Vera’s house is an ordinary house. It’s on the small side, white aluminum siding, concrete front steps, mature trees on the lot. What makes Vera’s house different from yours or mine? Behind Vera’s house, brooding and stained dark with smoke, stands a power plant tower, tapered at the waist in an oddly elegant flourish, as most such contaminant-spewing beasts are. A necessary evil? Perhaps. But for Erin Harper Vernon, such looming monstrosities, as subtly nestled in the landscape as some are, offer insidious and hopeless reminders of what ails us.

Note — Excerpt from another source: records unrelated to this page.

(* ===== verification/CatalogSpec.v ===== *)
(** * The catalog as three finite maps

    A page directory, a set of free-space entries and the generation floors,
    and how the keys of the tree encode them: key order is namespace, then
    bucket, then page id. *)

From stdpp Require Import base tactics list numbers gmap sorting.
From Stdlib Require Import ZArith Lia.
From S2P Require Import Prelude Turns Bytes Errors PageFormat Pager Keys BTreeNode BTree BTreeTheory BTreeOps BTreeCursor BTreeTheorems BTreeClient Catalog.
Local Open Scope Z_scope.
Local Open Scope bic_scope.

(** ** Big-endian order *)

Lemma bytes_cmp_snoc x y a b : length x = length y ->
  bytes_cmp (x ++ [a]) (y ++ [b]) = match bytes_cmp x y with Eq => a ?= b | c => c end.
Proof.
  revert y. induction x as [|u x IH]; intros [|v y] Hl; try done; cbn.
  - by destruct (a ?= b).
  - injection Hl as Hl. destruct (u ?= v); [by apply IH|done..].
Qed.

Lemma be_enc_cmp n v w : 0 <= v < 2 ^ (8 * Z.of_nat n) -> 0 <= w < 2 ^ (8 * Z.of_nat n) -> bytes_cmp (be_enc n v) (be_enc n w) = (v ?= w).
Proof.
  unfold be_enc. revert v w. induction n as [|n IH]; intros v w Hv Hw.
  { change (2 ^ (8 * Z.of_nat 0)) with 1 in *. assert (v = 0 /\ w = 0) as [-> ->] by lia. done. }
  assert (Hp : 2 ^ (8 * Z.of_nat (S n)) = 256 * 2 ^ (8 * Z.of_nat n)).
  { replace (8 * Z.of_nat (S n)) with (8 + 8 * Z.of_nat n) by lia. by rewrite Z.pow_add_r by lia. }
  cbn [le_enc rev]. rewrite bytes_cmp_snoc by (rewrite !length_rev, !length_le_enc; done).
  rewrite IH by (split; [apply Z.div_pos; lia|apply Z.div_lt_upper_bound; lia]).
  pose proof (Z_div_mod_eq_full v 256) as Ev. pose proof (Z_div_mod_eq_full w 256) as Ew.
  pose proof (Z.mod_pos_bound v 256 ltac:(lia)). pose proof (Z.mod_pos_bound w 256 ltac:(lia)).
  destruct (Z.compare_spec (v / 256) (w / 256)); destruct (Z.compare_spec v w); try (destruct (Z.compare_spec (v mod 256) (w mod 256))); try done; lia.
Qed.

Lemma be_enc_u64_inj p q : is_u64 p -> is_u64 q -> be_enc 8 p = be_enc 8 q -> p = q.
Proof. intros Hp Hq E. apply Z.compare_eq_iff. rewrite <- (be_enc_cmp 8 p q); [|done..]. by apply bytes_cmp_eq. Qed.

Lemma be_dec_u64 p : is_u64 p -> be_dec (be_enc 8 p) = p.
Proof. intros Hp. rewrite be_dec_enc. apply Z.mod_small. exact Hp. Qed.

(** ** Entries *)

Inductive CatEntry :=
| EDir (p t : Z)
| EFree (b p : Z)
| EFloor (p f : Z).

Definition cat_key (c : CatEntry) : bytes :=
  match c with EDir p _ => directory_key p | EFree b p => free_key b p | EFloor p _ => floor_key p end.
Definition cat_value (c : CatEntry) : bytes :=
  match c with EDir _ t => [t] | EFree _ _ => [] | EFloor _ f => le_enc 4 f end.
Definition cat_encode (c : CatEntry) : entry := (cat_key c, cat_value c).

Definition cat_valid (c : CatEntry) : Prop :=
  match c with
  | EDir p t => is_u64 p
  | EFree b p => 0 <= b < FREE_BUCKETS /\ is_u64 p
  | EFloor p f => is_u64 p /\ is_u32 f
  end.

(** Where an entry sorts. *)
Definition cat_rank (c : CatEntry) : Z * Z * Z :=
  match c with EDir p _ => (0, 0, p) | EFree b p => (1, b, p) | EFloor p _ => (2, 0, p) end.

Lemma cat_key_inj c c' : cat_valid c -> cat_valid c' -> cat_key c = cat_key c' -> cat_rank c = cat_rank c'.
Proof.
  assert (Hp : forall p q, is_u64 p -> is_u64 q -> be_enc 8 p = be_enc 8 q -> p = q) by apply be_enc_u64_inj.
  destruct c as [p t|b p|p f], c' as [q u|d q|q g]; cbn [cat_valid cat_key cat_rank]; unfold directory_key, free_key, floor_key; intros V V' E; try done.
  - by rewrite (Hp p q V V' (f_equal tail E)).
  - assert (b = d) as -> by (pose proof (f_equal (fun l => head (tail l)) E) as E'; by injection E'). by rewrite (Hp p q (proj2 V) (proj2 V') (f_equal (fun l => tail (tail l)) E)).
  - by rewrite (Hp p q (proj1 V) (proj1 V') (f_equal tail E)).
Qed.

(** Key order is the order of ranks. *)
Definition rank_cmp (a b : Z * Z * Z) : comparison :=
  match a.1.1 ?= b.1.1 with
  | Eq => match a.1.2 ?= b.1.2 with Eq => a.2 ?= b.2 | c => c end
  | c => c
  end.

Lemma cat_key_cmp c c' : cat_valid c -> cat_valid c' -> bytes_cmp (cat_key c) (cat_key c') = rank_cmp (cat_rank c) (cat_rank c').
Proof.
  assert (Hp : forall p q, is_u64 p -> is_u64 q -> bytes_cmp (be_enc 8 p) (be_enc 8 q) = (p ?= q)) by (intros; by apply be_enc_cmp).
  destruct c as [p t|b p|p f], c' as [q u|d q|q g]; cbn [cat_valid cat_key cat_rank rank_cmp fst snd]; unfold directory_key, free_key, floor_key; intros V V';
    unfold rank_cmp; cbn [bytes_cmp fst snd]; rewrite ?Z.compare_refl; try done.
  - by apply Hp.
  - by rewrite Hp by tauto.
  - apply Hp; tauto.
Qed.

(** The abstract catalog. *)
Record ACat := mkACat {
  ac_pages : gmap Z Z;
  ac_free : gset (Z * Z);
  ac_floors : gmap Z Z
}.

Definition ac_empty : ACat := mkACat ∅ ∅ ∅.
Definition ac_has (A : ACat) (c : CatEntry) : Prop :=
  match c with
  | EDir p t => ac_pages A !! p = Some t
  | EFree b p => (b, p) ∈ ac_free A
  | EFloor p f => ac_floors A !! p = Some f
  end.
Definition ac_add (c : CatEntry) (A : ACat) : ACat :=
  match c with
  | EDir p t => mkACat (<[p := t]> (ac_pages A)) (ac_free A) (ac_floors A)
  | EFree b p => mkACat (ac_pages A) ({[(b, p)]} ∪ ac_free A) (ac_floors A)
  | EFloor p f => mkACat (ac_pages A) (ac_free A) (<[p := f]> (ac_floors A))
  end.
Definition ac_del (c : CatEntry) (A : ACat) : ACat :=
  match c with
  | EDir p _ => mkACat (delete p (ac_pages A)) (ac_free A) (ac_floors A)
  | EFree b p => mkACat (ac_pages A) (ac_free A ∖ {[(b, p)]}) (ac_floors A)
  | EFloor p _ => mkACat (ac_pages A) (ac_free A) (delete p (ac_floors A))
  end.

Lemma ac_add_has c A c' : ac_has (ac_add c A) c' <-> c' = c \/ (cat_rank c' <> cat_rank c /\ ac_has A c').
Proof.
  destruct c as [p t|b p|p f], c' as [p' t'|b' p'|p' f']; cbn [ac_add ac_has ac_pages ac_free ac_floors cat_rank];
    rewrite ?lookup_insert_Some, ?elem_of_union, ?elem_of_singleton; try (split; [by right|by intros [?|[_ ?]]]).
  - destruct (decide (p = p')) as [->|]; split; intuition congruence.
  - destruct (decide ((b, p) = (b', p'))) as [[= -> ->]|Hne]; split; [auto..| |intuition congruence].
    intros [E|H]; [congruence|]. right. split; [|done]. intros [= -> ->]. done.
  - destruct (decide (p = p')) as [->|]; split; intuition congruence.
Qed.

Lemma ac_del_has c A c' : ac_has (ac_del c A) c' <-> cat_rank c' <> cat_rank c /\ ac_has A c'.
Proof.
  destruct c as [p t|b p|p f], c' as [p' t'|b' p'|p' f']; cbn [ac_del ac_has ac_pages ac_free ac_floors cat_rank];
    rewrite ?lookup_delete_Some, ?elem_of_difference, ?elem_of_singleton; try (split; [by split|by intros [_ ?]]).
  all: split; intuition congruence.
Qed.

Vernon’s photographs of this — “Vera’s House,” by the NIPSCO plant in Michigan City, Ind. — and others like it hang as part of the Harrison Gallery’s nod to this year’s Spirit & Place Festival in an exhibition titled devaSTATE. Dubbed a “proactive exhibition” and an “aesthetic response to the current state of Indiana’s environment,” photographs like Vernon’s, alongside other similarly arresting works in painting, photography, sculpture and installation, offer a preaching-to-the-choir sort of view that nonetheless is moving, and not in a sentimental sort of way.

I care about the environment as much as the next person — no doubt you do, too — but how do we effectively take our concern to the next level? Such an exhibition offers an aesthetic perspective, certainly, and helps to build awareness of such realities as air and groundwater contaminates that may be in our own backyards — literally. Fly ash and coal slag contaminates are no joke, and Indiana is not immune, even if we’re not thought of as being among the more serious offenders.

Less obvious are works by Herron professors Linda Adele Goodine and Mark Richardson, offering before-seen works in their respective mediums: photography and ceramics. Goodine’s much-larger-than-life, close-up portraits of children holding rabbits in front of a burlap American flag — each of six portraits standing alone and coming together as one image — offer a view of innocence spoiled by the quantification and rational response to the animal kingdom engendered by such traditions as the State Fair. Richardson’s ceramic chargers also challenge agrarian traditions, with loose narratives of the “family farm” composed from retro decals of flying fowl, cows, tractors and the like.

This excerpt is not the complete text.